- **Task requirements**:
Print every line of the records below exactly as it reads.

- **Given entries**:
(* ===== verification/BgpPacket.v ===== *)
(** BGP messages: the OPEN, KEEPALIVE and NOTIFICATION messages a session builds
    ([electron/worker/bgp/bgpSession.js]), the parser of received messages
    ([electron/utils/bgp/bgpPacketParser.js]) and the address family tables
    ([electron/utils/bgp/bgpUtils.js], [electron/const/bgpConst.js]).

    Of an UPDATE the parser's result only reaches the log, so the model keeps the
    bytes of the message. *)

From stdpp Require Import base list numbers strings option.
From Stdlib Require Import ZArith Lia.
From S2P Require Import Prelude.

Local Open Scope Z_scope.
Local Open Scope js_scope.

(** ** Constants *)

Definition BGP_HEAD_LEN : Z := 19.
Definition BGP_VERSION : Z := 4.
Definition BGP_MARKER_LEN : Z := 16.

Inductive BGP_PACKET_TYPE := OPEN | UPDATE | NOTIFICATION | KEEPALIVE | ROUTE_REFRESH.

Definition packet_type_value (t : BGP_PACKET_TYPE) : Z :=
  match t with OPEN => 1 | UPDATE => 2 | NOTIFICATION => 3 | KEEPALIVE => 4 | ROUTE_REFRESH => 5 end.

Inductive BGP_OPEN_CAP_CODE :=
| CAP_MULTIPROTOCOL | CAP_ROUTE_REFRESH | CAP_EXTENDED_NEXT_HOP | CAP_FOUR_OCTET_AS | CAP_ADD_PATH | CAP_BGP_ROLE.

Definition cap_code_value (c : BGP_OPEN_CAP_CODE) : Z :=
  match c with
  | CAP_MULTIPROTOCOL => 1
  | CAP_ROUTE_REFRESH => 2
  | CAP_EXTENDED_NEXT_HOP => 5
  | CAP_FOUR_OCTET_AS => 65
  | CAP_ADD_PATH => 69
  | CAP_BGP_ROLE => 9
  end.

Definition IP_TYPE_IPV6 : Z := 2.
Definition OPT_TYPE : Z := 2.

Inductive BGP_ADDR_FAMILY :=
| IPV4_UNC | IPV6_UNC | L2VPN_EVPN | VPNV4 | VPNV6 | IPV4_MVPN | IPV6_MVPN | IPV4_QP | IPV6_QP
| IPV4_FLOWSPEC | IPV6_FLOWSPEC | IPV4_LABEL_UNICAST | IPV6_LABEL_UNICAST | LINK_STATE | LINK_STATE_VPN
| IPV4_MULTICAST | IPV6_MULTICAST.

#[export] Instance BGP_ADDR_FAMILY_eq_dec : EqDecision BGP_ADDR_FAMILY.
Proof. solve_decision. Defined.
(** An OPEN message received by a session that is waiting for it. *)
Lemma receive_open ipToBytes s st k c openMsg f r1 r2 r3 r4 :
  bgp_sock s = Some k -> vrfIndex s = 0 -> NoDup (map fst (peers s)) -> peers s = set_states (fun _ => st) (peers s) ->
  st <> NO_NEG -> packetBuffer s = [] -> peerAddrFamilyFlags s = 0 -> peerAddPathMap s = [] ->
  config_ok c -> ipToBytes (routerId c) = Ok [r1; r2; r3; r4] -> bytes_ok [r1; r2; r3; r4] ->
  buildOpenMsg ipToBytes c = Ok openMsg ->
  exists s' out, handleBgpPacket (S (S f)) openMsg s = Some (s', out, None) /\ sessState s' = OPEN_CONFIRM /\
    config s' = config s /\ bgp_sock s' = Some k /\ packetBuffer s' = [] /\
    peerAddPathMap s' = foldl (fun m '(afi, safi, mode) => add_path_set afi safi mode m) []
                          (if local_cap c CAP_ADD_PATH then localAddPathMap c else []) /\
    peers s' = set_states (fun key =>
      if existsb (fun f => bool_decide (key = family_key 0 f) && negb (announces c f)) checked_families
      then NO_NEG else OPEN_CONFIRM) (peers s) /\
    peerType s' = (if localAs (config s) =? localAs c mod 65536 then PEER_TYPE_IBGP else PEER_TYPE_EBGP) /\
    written out = [buildKeepAliveMsg] /\ routes_sent out = [].
Proof.
  intros Hk Hv Hnd Hps Hst Hb Hf Hm Hc Hip Hr Ho.
  pose proof (build_open ipToBytes c r1 r2 r3 r4 Hc Hip Hr) as Hbo. cbn zeta in Hbo. rewrite Ho in Hbo. injection Hbo as Hmsg.
  assert (parseBgpPacket openMsg = Some (Parsed (packet_type_value OPEN) (blen openMsg) true
      (BodyOpen {| o_version := BGP_VERSION; o_asn := localAs c mod 65536; o_holdTime := holdTime c;
                   o_routerId := dotted r1 r2 r3 r4; o_optParamLen := parameters_length (open_capabilities c);
                   o_capabilities := open_capabilities c |}))) as Hparse.
  { destruct (open_read_back ipToBytes c r1 r2 r3 r4 Hc Hip Hr) as (b & Hb1 & Hb2). rewrite Ho in Hb1. injection Hb1 as <-. exact Hb2. }
  destruct (startHoldTimer_spec s) as (tm & o0 & E0 & W0 & R0).
  set (s0 := s <| holdTimer := tm |>).
  set (o := {| o_version := BGP_VERSION; o_asn := localAs c mod 65536; o_holdTime := holdTime c;
               o_routerId := dotted r1 r2 r3 r4; o_optParamLen := parameters_length (open_capabilities c);
               o_capabilities := open_capabilities c |}) in *.
  destruct (handle_open_spec s0 o (packet_type_value OPEN) (blen openMsg) true st k Hk Hv Hnd Hps)
    as (s1 & o1 & E1 & S1 & C1 & K1 & B1 & M1 & P1 & T1 & W1 & R1);
    [change (peerAddrFamilyFlags s0) with (peerAddrFamilyFlags s); lia | done|].
  exists (with_buffer s1 []), (o0 ++ o1). split.
  - rewrite Hmsg in Hparse |- *. apply handle_one_message; [done| |done|].
    + pose proof (open_parameters_fit c Hc) as Hfit. unfold parameters_length in Hfit. unfold u16, BGP_HEAD_LEN.
      autorewrite with blen. pose proof (blen_nonneg (concat (map enc_parameter (open_capabilities c)))). lia.
    + rewrite Hparse. cbn [default from_option id]. unfold handle_packet. cbn [packet_type_value Z.eqb Pos.eqb].
      apply (seq_returns _ _ _ s0 o0); [exact E0|]. rewrite <- Hmsg. exact E1.
  - rewrite written_app, routes_app, W0, R0, W1, R1. split_and!; try done.
    + change (peerAddPathMap s0) with (peerAddPathMap s) in M1. rewrite Hm in M1.
      cbn [o_capabilities o] in M1. rewrite open_caps_add_paths in M1. exact M1.
    + change (peers (with_buffer s1 [])) with (peers s1). rewrite P1. apply set_states_ext. intros key.
      change (peerAddrFamilyFlags s0) with (peerAddrFamilyFlags s). rewrite Hf. cbn [o_capabilities o]. rewrite open_caps_families.
      unfold refused. enough (forall f, f ∈ checked_families -> BIT_TEST (family_bits 0 (List.filter (announces c) open_families))
        (getAddressFamilyFlag f) = announces c f) as Hbit.
      { assert (forall l, (forall f, f ∈ l -> f ∈ checked_families) ->
          existsb (fun f => bool_decide (key = family_key 0 f) && negb (BIT_TEST (family_bits 0 (List.filter (announces c) open_families)) (getAddressFamilyFlag f))) l =
          existsb (fun f => bool_decide (key = family_key 0 f) && negb (announces c f)) l) as ->; [|done|done].
        induction l as [|f' l IH]; intros Hl; [done|]. cbn [existsb]. rewrite IH by (intros; apply Hl; by right).
        by rewrite Hbit by (apply Hl; left). }
      intros f' Hf'. apply announced_test. unfold checked_families, open_families in *.
      repeat (apply elem_of_cons in Hf' as [->|Hf']); [..|by apply elem_of_nil in Hf'];
      repeat (first [apply list_elem_of_here | apply list_elem_of_further]).
Qed.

- **Exercise answer**:
(* ===== verification/BgpPacket.v ===== *)
(** BGP messages: the OPEN, KEEPALIVE and NOTIFICATION messages a session builds
    ([electron/worker/bgp/bgpSession.js]), the parser of received messages
    ([electron/utils/bgp/bgpPacketParser.js]) and the address family tables
    ([electron/utils/bgp/bgpUtils.js], [electron/const/bgpConst.js]).

    Of an UPDATE the parser's result only reaches the log, so the model keeps the
    bytes of the message. *)

From stdpp Require Import base list numbers strings option.
From Stdlib Require Import ZArith Lia.
From S2P Require Import Prelude.

Local Open Scope Z_scope.
Local Open Scope js_scope.

(** ** Constants *)

Definition BGP_HEAD_LEN : Z := 19.
Definition BGP_VERSION : Z := 4.
Definition BGP_MARKER_LEN : Z := 16.

Inductive BGP_PACKET_TYPE := OPEN | UPDATE | NOTIFICATION | KEEPALIVE | ROUTE_REFRESH.

Definition packet_type_value (t : BGP_PACKET_TYPE) : Z :=
  match t with OPEN => 1 | UPDATE => 2 | NOTIFICATION => 3 | KEEPALIVE => 4 | ROUTE_REFRESH => 5 end.

Inductive BGP_OPEN_CAP_CODE :=
| CAP_MULTIPROTOCOL | CAP_ROUTE_REFRESH | CAP_EXTENDED_NEXT_HOP | CAP_FOUR_OCTET_AS | CAP_ADD_PATH | CAP_BGP_ROLE.

Definition cap_code_value (c : BGP_OPEN_CAP_CODE) : Z :=
  match c with
  | CAP_MULTIPROTOCOL => 1
  | CAP_ROUTE_REFRESH => 2
  | CAP_EXTENDED_NEXT_HOP => 5
  | CAP_FOUR_OCTET_AS => 65
  | CAP_ADD_PATH => 69
  | CAP_BGP_ROLE => 9
  end.

Definition IP_TYPE_IPV6 : Z := 2.
Definition OPT_TYPE : Z := 2.

Inductive BGP_ADDR_FAMILY :=
| IPV4_UNC | IPV6_UNC | L2VPN_EVPN | VPNV4 | VPNV6 | IPV4_MVPN | IPV6_MVPN | IPV4_QP | IPV6_QP
| IPV4_FLOWSPEC | IPV6_FLOWSPEC | IPV4_LABEL_UNICAST | IPV6_LABEL_UNICAST | LINK_STATE | LINK_STATE_VPN
| IPV4_MULTICAST | IPV6_MULTICAST.

#[export] Instance BGP_ADDR_FAMILY_eq_dec : EqDecision BGP_ADDR_FAMILY.
Proof. solve_decision. Defined.
(** An OPEN message received by a session that is waiting for it. *)
Lemma receive_open ipToBytes s st k c openMsg f r1 r2 r3 r4 :
  bgp_sock s = Some k -> vrfIndex s = 0 -> NoDup (map fst (peers s)) -> peers s = set_states (fun _ => st) (peers s) ->
  st <> NO_NEG -> packetBuffer s = [] -> peerAddrFamilyFlags s = 0 -> peerAddPathMap s = [] ->
  config_ok c -> ipToBytes (routerId c) = Ok [r1; r2; r3; r4] -> bytes_ok [r1; r2; r3; r4] ->
  buildOpenMsg ipToBytes c = Ok openMsg ->
  exists s' out, handleBgpPacket (S (S f)) openMsg s = Some (s', out, None) /\ sessState s' = OPEN_CONFIRM /\
    config s' = config s /\ bgp_sock s' = Some k /\ packetBuffer s' = [] /\
    peerAddPathMap s' = foldl (fun m '(afi, safi, mode) => add_path_set afi safi mode m) []
                          (if local_cap c CAP_ADD_PATH then localAddPathMap c else []) /\
    peers s' = set_states (fun key =>
      if existsb (fun f => bool_decide (key = family_key 0 f) && negb (announces c f)) checked_families
      then NO_NEG else OPEN_CONFIRM) (peers s) /\
    peerType s' = (if localAs (config s) =? localAs c mod 65536 then PEER_TYPE_IBGP else PEER_TYPE_EBGP) /\
    written out = [buildKeepAliveMsg] /\ routes_sent out = [].
Proof.
  intros Hk Hv Hnd Hps Hst Hb Hf Hm Hc Hip Hr Ho.
  pose proof (build_open ipToBytes c r1 r2 r3 r4 Hc Hip Hr) as Hbo. cbn zeta in Hbo. rewrite Ho in Hbo. injection Hbo as Hmsg.
  assert (parseBgpPacket openMsg = Some (Parsed (packet_type_value OPEN) (blen openMsg) true
      (BodyOpen {| o_version := BGP_VERSION; o_asn := localAs c mod 65536; o_holdTime := holdTime c;
                   o_routerId := dotted r1 r2 r3 r4; o_optParamLen := parameters_length (open_capabilities c);
                   o_capabilities := open_capabilities c |}))) as Hparse.
  { destruct (open_read_back ipToBytes c r1 r2 r3 r4 Hc Hip Hr) as (b & Hb1 & Hb2). rewrite Ho in Hb1. injection Hb1 as <-. exact Hb2. }
  destruct (startHoldTimer_spec s) as (tm & o0 & E0 & W0 & R0).
  set (s0 := s <| holdTimer := tm |>).
  set (o := {| o_version := BGP_VERSION; o_asn := localAs c mod 65536; o_holdTime := holdTime c;
               o_routerId := dotted r1 r2 r3 r4; o_optParamLen := parameters_length (open_capabilities c);
               o_capabilities := open_capabilities c |}) in *.
  destruct (handle_open_spec s0 o (packet_type_value OPEN) (blen openMsg) true st k Hk Hv Hnd Hps)
    as (s1 & o1 & E1 & S1 & C1 & K1 & B1 & M1 & P1 & T1 & W1 & R1);
    [change (peerAddrFamilyFlags s0) with (peerAddrFamilyFlags s); lia | done|].
  exists (with_buffer s1 []), (o0 ++ o1). split.
  - rewrite Hmsg in Hparse |- *. apply handle_one_message; [done| |done|].
    + pose proof (open_parameters_fit c Hc) as Hfit. unfold parameters_length in Hfit. unfold u16, BGP_HEAD_LEN.
      autorewrite with blen. pose proof (blen_nonneg (concat (map enc_parameter (open_capabilities c)))). lia.
    + rewrite Hparse. cbn [default from_option id]. unfold handle_packet. cbn [packet_type_value Z.eqb Pos.eqb].
      apply (seq_returns _ _ _ s0 o0); [exact E0|]. rewrite <- Hmsg. exact E1.
  - rewrite written_app, routes_app, W0, R0, W1, R1. split_and!; try done.
    + change (peerAddPathMap s0) with (peerAddPathMap s) in M1. rewrite Hm in M1.
      cbn [o_capabilities o] in M1. rewrite open_caps_add_paths in M1. exact M1.
    + change (peers (with_buffer s1 [])) with (peers s1). rewrite P1. apply set_states_ext. intros key.
      change (peerAddrFamilyFlags s0) with (peerAddrFamilyFlags s). rewrite Hf. cbn [o_capabilities o]. rewrite open_caps_families.
      unfold refused. enough (forall f, f ∈ checked_families -> BIT_TEST (family_bits 0 (List.filter (announces c) open_families))
        (getAddressFamilyFlag f) = announces c f) as Hbit.
      { assert (forall l, (forall f, f ∈ l -> f ∈ checked_families) ->
          existsb (fun f => bool_decide (key = family_key 0 f) && negb (BIT_TEST (family_bits 0 (List.filter (announces c) open_families)) (getAddressFamilyFlag f))) l =
          existsb (fun f => bool_decide (key = family_key 0 f) && negb (announces c f)) l) as ->; [|done|done].
        induction l as [|f' l IH]; intros Hl; [done|]. cbn [existsb]. rewrite IH by (intros; apply Hl; by right).
        by rewrite Hbit by (apply Hl; left). }
      intros f' Hf'. apply announced_test. unfold checked_families, open_families in *.
      repeat (apply elem_of_cons in Hf' as [->|Hf']); [..|by apply elem_of_nil in Hf'];
      repeat (first [apply list_elem_of_here | apply list_elem_of_further]).
Qed.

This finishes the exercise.